Registration Dossier

Data platform availability banner - registered substances factsheets

Please be aware that this old REACH registration data factsheet is no longer maintained; it remains frozen as of 19th May 2023.

The new ECHA CHEM database has been released by ECHA, and it now contains all REACH registration data. There are more details on the transition of ECHA's published data to ECHA CHEM here.

Diss Factsheets

Environmental fate & pathways

Adsorption / desorption

Currently viewing:

Administrative data

Link to relevant study record(s)

Description of key information

Cationic surfactants adsorb to soil or sediment mainly via ionic interaction with negatively charged surfaces and there is poor correlation between adsorption and organic carbon content. Hence, sorption should not be normalized to organic matter and it is better to rely on Kd rather than Koc. As a worst case approach, the value for sediment was also used for soils and suspended particles. As a result, the following Kd values were used Kd soil = Kd sediment = Kd sup = 13,630 L/kg.

Key value for chemical safety assessment

Other adsorption coefficients

other: mean Kd
Value in L/kg:
13 630
at the temperature of:
20 °C

Additional information

A guideline study was conducted on the read-across substance C12-16 ADBAC to determine the soil adsorption / desorption properties using the batch equilibrium method. The test substance adsorbs onto soil (soil 1: Kadsoc = 18,251; soil 2: Kadsoc = 16,679; soil 3: Kadsoc = 812,943) and does not desorb easily for the three soil types used, therefore it can be classified as immobile. The high concentrations of the test substance used in the study (0.5 g test substance for 1 g soil) lead to a less accurate extrapolation to lower concentrations. Adsorption is likely to be higher at lower concentrations than suggested by the outcome of this study (Geffke T, 1999).

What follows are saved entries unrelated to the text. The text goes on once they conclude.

(** A whole message at the front is seen by [ikcp_peeksize]. *)
Lemma peeksize_message segs rest m kcp :
  kcp_rcv_queue kcp = segs ++ rest -> message (map frag_of segs) m -> Forall seg_sized segs ->
  kcp_nrcv_que kcp = Z.of_nat (length (kcp_rcv_queue kcp)) -> kcp_nrcv_que kcp < 4294967296 ->
  Z.of_nat (length m) < 2147483648 -> ikcp_peeksize kcp = Z.of_nat (length m).
Proof.
  intros Hq Hm Hs Hn Hlt Hlen. pose proof (peek_loop_message _ _ Hm segs rest 0) as Hp.
  destruct segs as [|seg segs]; [by apply message_nonempty in Hm as (? & ? & ? & ? & _)|].
  rewrite (peeksize_eq _ _ _ Hq). rewrite Hq, Hp by (done || lia).
  rewrite Hq, length_app in Hn. simpl in Hn, Hm.
  apply message_nonempty in Hm as (n & d & l & [= Hf Hd Hl] & ->).
  rewrite <- Hl, length_map in Hf. rewrite Hf, Hn. bcase; [lia|].
  exfalso. rewrite u32_small in *; unfold is_u32; lia.
Qed.
End recv.

(** Fields no call on the receive queue touches; [ikcp_recv] may also set the
    window-announcement bit of [probe]. *)
Definition erase_recv (kcp : ikcpcb) : ikcpcb := erase_rcv kcp <| kcp_probe := 0 |>.

Lemma recv_merge_erase queue ispeek buffer out len kcp :
  erase_rcv (recv_merge queue ispeek buffer out len kcp).2 = erase_rcv kcp.
Proof.
  revert out len kcp. induction queue as [|seg queue IH]; intros; simpl; [done|].
  destruct ispeek; simpl; bcase; simpl; try done; by rewrite IH.
Qed.

Lemma recv_total kcp buffer len :
  Forall (fun s => is_u32 (seg_frg s)) (kcp_rcv_queue kcp) ->
  exists ret out kcp', ikcp_recv kcp buffer len = Ok (ret, out, kcp') /\
    (ret < 0 -> out = [] /\ kcp' = kcp) /\
    erase_recv kcp' = erase_recv kcp.
Proof.
  intros Hq. unfold ikcp_recv. destruct (kcp_rcv_queue kcp) as [|seg queue] eqn:Heq; [by eauto 10|].
  cbv zeta. rewrite (peeksize_eq _ _ _ Heq), Heq.
  destruct (_ || _); [|by eauto 10].
  set (ps := peek_loop (seg :: queue) 0). set (len' := if len <? 0 then _ else len).
  bcase; [by eauto 10|]. bcase; [by eauto 10|].
  pose proof (recv_merge_length (seg :: queue) (len <? 0) buffer [] 0 kcp Hq) as Hlen.
  pose proof (recv_merge_erase (seg :: queue) (len <? 0) buffer [] 0 kcp) as Her.
  destruct (recv_merge _ _ _ _ _ _) as [[out ret] kcp1]. simpl in Hlen, Her. subst ret.
  fold ps. rewrite Z.eqb_refl. cbn [negb].
  exists ps. eexists _, _. split; [done|]. split; [lia|].
  unfold erase_recv. rewrite <- Her, <- (move_ready_erase (kcp_rcv_buf kcp1) kcp1).
  by destruct (_ && _).
Qed.
Lemma head_number_range : una <= head_number pend nxt <= nxt.
Proof using Hwf.
  destruct Hwf as [_ _ Hw [_ _ Hr _] _ _]. destruct pend; simpl; [lia|].
  apply Forall_cons in Hr as [Hr _]. lia.
Qed.

Lemma shrink_buf_eq : ikcp_shrink_buf kcp = kcp <| kcp_snd_una := u32 (head_number pend nxt) |>.
Proof using Hwf.
  destruct Hwf as [_ Hn _ [-> Hsn _ _] _ _]. unfold ikcp_shrink_buf.
  destruct Hwf as [_ _ _ [-> _ _ _] _ _]. destruct pend; simpl; [by rewrite Hn|].
  apply Forall_cons in Hsn as [-> _]. done.
Qed.

Lemma parse_una_eq j :
  ack_window una nxt j -> ikcp_parse_una kcp (u32 j) = with_snd_buf ((drop_below j pend).*2) kcp.
Proof using Hwf.
  intros Hj. destruct Hwf as [_ _ Hw Hb Hn _]. unfold ikcp_parse_una.
  apply (una_loop_spec una nxt); (done || lia).
Qed.

Lemma parse_ack_eq j :
  ack_window una nxt j -> ikcp_parse_ack kcp (u32 j) = with_snd_buf ((drop_number j pend).*2) kcp.
Proof using Hwf.
  intros Hj. destruct Hwf as [Hu Hx Hw Hb Hn _]. unfold ack_window in Hj.
  unfold ikcp_parse_ack. rewrite Hu, Hx, !_itimediff_close by lia.
  destruct ((j - una <? 0) || (j - nxt >=? 0)) eqn:Hc.
  - assert (drop_number j pend = pend) as ->.
    { apply drop_number_all. eapply Forall_impl; [exact (num_range _ _ _ _ Hb)|]. simpl.
      reflect_bools. intros ? ?. destruct Hc; reflect_bools; lia. }
    rewrite <- (num_buf _ _ _ _ Hb). symmetry. by apply with_snd_buf_id.
  - pose proof (ack_scan_spec una nxt ltac:(lia) j _ _ Hb ltac:(lia)) as Hs.
    destruct (ack_scan _ _) as [buf'|].
    + destruct Hs as [-> Hl]. unfold with_snd_buf. rewrite Hn, Hl.
      apply numbered_window in Hb; [|lia]. rewrite Hl in Hb.
      rewrite (u32_small (_ - 1)) by (unfold is_u32; lia).
      by replace (Z.of_nat (S _) - 1) with (Z.of_nat (length (drop_number j pend).*2)) by lia.
    + rewrite Hs, <- (num_buf _ _ _ _ Hb). symmetry. by apply with_snd_buf_id.
Qed.

(** Removing segments and then shrinking keeps the invariant. *)
Lemma snd_wf_filter (P : Z * IKCPSEG -> Prop) `{!forall p, Decision (P p)} :
  snd_wf una nxt (filter P pend) (with_snd_buf ((filter P pend).*2) kcp).
Proof using Hwf.
  destruct Hwf as [Hu Hx Hw Hb Hn Hq]. constructor; try done.
  eapply numbered_filter, Hb.
Qed.

Lemma snd_wf_shrink : snd_wf (head_number pend nxt) nxt pend (ikcp_shrink_buf kcp).
Proof using Hwf.
  rewrite shrink_buf_eq. pose proof head_number_range. destruct Hwf as [Hu Hx Hw Hb Hn Hq].
  constructor; try done; [lia|]. simpl. apply (numbered_raise una); [|done].
  destruct Hb as [_ _ _ Hs]. destruct pend; simpl; constructor; [done|].
  apply sorted_keys_cons in Hs as [Hs _]. eapply Forall_impl; [exact Hs|]. simpl. lia.
Qed.

Lemma fastack_scan_eq j :
  ack_window una nxt j -> fastack_scan (kcp_snd_buf kcp) (u32 j) = (bump j <$> pend).*2.
Proof using Hwf.
  intros Hj. unfold ack_window in Hj. destruct Hwf as [_ _ Hw Hb _ _]. clear Hwf.
  revert Hb. generalize (kcp_snd_buf kcp). 
  induction pend as [|p pend' IH]; intros buf Hb; [by rewrite (num_buf _ _ _ _ Hb)|].
  pose proof (num_buf _ _ _ _ Hb) as Hbuf.
  apply numbered_cons in Hb as (buf' & -> & Hsn & Hr & Hlt & Hb).
  simpl. rewrite Hsn, _itimediff_close by lia. bcase.
  - injection Hbuf as ->. bcase; [lia|]. f_equal. clear -Hlt Hb0.
    induction Hlt as [|q l Hq Hlt IH']; simpl; [done|]. bcase; [lia|]. f_equal. done.
  - f_equal; [|by apply IH]. destruct (Z.eqb_spec (u32 j) (u32 p.1)) as [Heq|Hne]; simpl.
    + apply u32_inj_close in Heq; [|lia]. bcase; [lia | done].
    + bcase; [done|]. assert (j = p.1) as -> by lia. done.
Qed.

Lemma numbered_bump j : numbered una nxt (bump j <$> pend) ((bump j <$> pend).*2).
Proof using Hwf.
  destruct Hwf as [_ _ _ [_ Hsn Hr Hs] _ _]. constructor; [done|..].
  - apply Forall_fmap. eapply Forall_impl; [exact Hsn|]. intros p Hp. simpl. by bcase.
  - apply Forall_fmap. exact Hr.
  - clear -Hs. induction pend as [|p l IH]; [done|]. rewrite fmap_cons.
    apply sorted_keys_cons in Hs as [Hp Hs]. apply sorted_keys_cons. split; [|auto].
    apply Forall_fmap. exact Hp.
Qed.
End sender.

In another guideline study, the adsorption / desorption coefficients of the read-across substance C12-16 ADBAC were determined by equilibrating with four soil types (i.e., sand, sandy loam, clay loam, silt loam). Based on the very high percent of 14C-test substance adsorption onto the test soil, i.e., 95.2 to 97.3% in a preliminary study conducted with a 1 : 20 soil : water ratio, the definitive study was carried out at 1 : 200 soil : water. Nominal test concentrations of 0, 0.1, 0.5, 1 and 2 µg/mL (i.e., equivalent to a measured concentration of 0.689, 0.441, 0.887 and 1.85 µg/mL) were prepared by pipetting appropriate aliquots of 14C-test substance at 698 µg/mL directly into test bottles containing 0.01 M CaCl2 solution and test soils. Liquid scintillation counting was employed to measure the test substance concentrations in the aqueous phase. The amount of the test substance remaining adsorbed on the soil was determined by combustion/radio analysis. Although the amount of 14C-test substance adsorbed onto the four test soils was well above the 20 to 80% recommended to ensure Freundlich isotherms, excellent correlations were obtained ranging from 0.9682 to 0.9983. In addition, the 14C-mass balance for the four soils types ranged from 95.3 to 103.2%. The results obtained were as follows:

  • The #32 sand at 0.1% organic carbon had an adsorption Kd and Koc of 6,172 and 6,171,657, respectively, and a desorption Kd and Koc of 7,137 and 7,137,310, respectively.
  • The #45 silt loam at 0.5% organic carbon had an adsorption Kd and Koc of 10,797 and 2,159,346, respectively, and a desorption Kd and Koc of 14,083 and 2,816,590, respectively.
  • The #59 sandy loam at 0.8% organic carbon had an adsorption Kd and Koc of 5,123 and 640,389, respectively, and a desorption Kd and Koc of 96,540 and 12,067,457, respectively.
  • The #58 clay loam at 2% organic carbon had an adsorption Kd and Koc of 32,429 and 1,663,039, respectively, and a desorption Kd and Koc of 165,556 and 8,490,062, respectively.

The mean Kd value was 13,630 L/kg. No apparent degradation of the test substance occurred in any of the four soils. Under the conditions of the study, the test substance was considered to have little or no potential for mobility in the soil and therefore should not pose an environmental risk for contamination of ground water (Daly D and Cranor W, 1988).